The International Bar Association has just published the first global study of the impact of social media on the legal profession. The IBA represents 45,000 individual lawyers and more than 200 bar associations and law societies worldwide. (The IBA website has a super cool map with more details by country). I also really enjoyed this IBA video about the study (they annoyingly don’t allow embeds, though, sorry).
According to the report,
“The initiative was prompted by an unprecedented worldwide surge in the use of online social networking. From the crucial role it played in the Arab Spring, to the dramatic increase of super-injunctions in the UK, and it most recent use in the planning of the England riots, online social networking seems to have a recurring presence in the media and in daily life. Members of the legal profession are not immune from the ripples of such a wave. Judges have felt its momentous presence in situations involving the inclusion of material found on online social networking pages as evidence in proceedings, and the misuse of online social networking by jurors, to name a few. Private practitioners are confronted with the possibility of interacting with judges and opposing parties on such sites, while in-house lawyers are forced to adapt their internal firm policies to these topical issues.”
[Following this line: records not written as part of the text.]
(** * Expense tracker (src/app.py): a shallow embedding of the route handlers

    The Flask application keeps three SQLite tables (users, categories,
    expenses) and serves a handful of views.  This development embeds the
    views that carry logic -- the bootstrap [init_db], the two guards, the
    filtered listing with its totals, and the add / edit / delete handlers --
    as total functions over an explicit store, and proves the properties the
    specification states about them.

    Conventions of the embedding:
    - a Python [str] is a [string]; a character is its code point, so the
      model covers text whose code points are below 256;
    - a Python [float] is an IEEE-754 binary64 value, [spec_float] with
      precision 53 and maximal exponent 1024, with the operations of
      [SpecFloat];
    - a Python [int] is a [Z]; SQLite integers are the 64-bit signed range;
    - a view takes the request context and the store and returns the new
      store, the flashed messages and either a response or the exception
      that escapes the view (after which the transaction is rolled back). *)

From Stdlib Require Import ZArith NArith List String Ascii Bool Lia.
From Stdlib Require Import Permutation Sorted.
From Stdlib Require Import Floats.SpecFloat.
Import ListNotations.

Local Open Scope string_scope.
Local Open Scope list_scope.
Local Open Scope Z_scope.

(* ================================================================== *)
(** * Python built-ins used by the handlers *)
(* ================================================================== *)

Module Py.

Definition code (c : ascii) : Z := Z.of_N (N_of_ascii c).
Among the findings (my bold),
- almost 70 percent of respondents found it acceptable for lawyers and judges to have each other as contacts on online social networks.
- a majority of respondents found it unacceptable for lawyers, judges, and jurors to post updates about legal proceedings,
- the majority deemed this conduct acceptable for journalists.
- over 85% of respondents deemed it acceptable for lawyers to access and use the information found on the online social networking profiles of the parties in a case, which forms part of the public domain, as evidence in proceedings.
- 95% of respondents from jurisdictions with jury systems thought that jurors should receive specific instructions limiting their online communications.
- only 15% of respondents felt that lawyers’ use of online social networks negatively affects the public’s confidence in the integrity and professionalism of the legal profession.
- almost 40% felt that judges’ use of online social networks does negatively affect the public’s confidence in the integrity and impartiality of the judicial system.
- 85% thought that law schools should teach about the risks of social networking.
- 75% thought the advantages outweigh the disadvantages of social networking.
- 95% thought that the profession could benefit from training courses discussing guidelines for social networking within the legal profession and practice.
- 80% thought there is a need for ethical codes and standards for the profession.
Fascinating stuff! Leslie White, our resident columnist on risk and social media, will hopefully be able to dig into all of this a little deeper for us, but in the meantime, have a look at the report.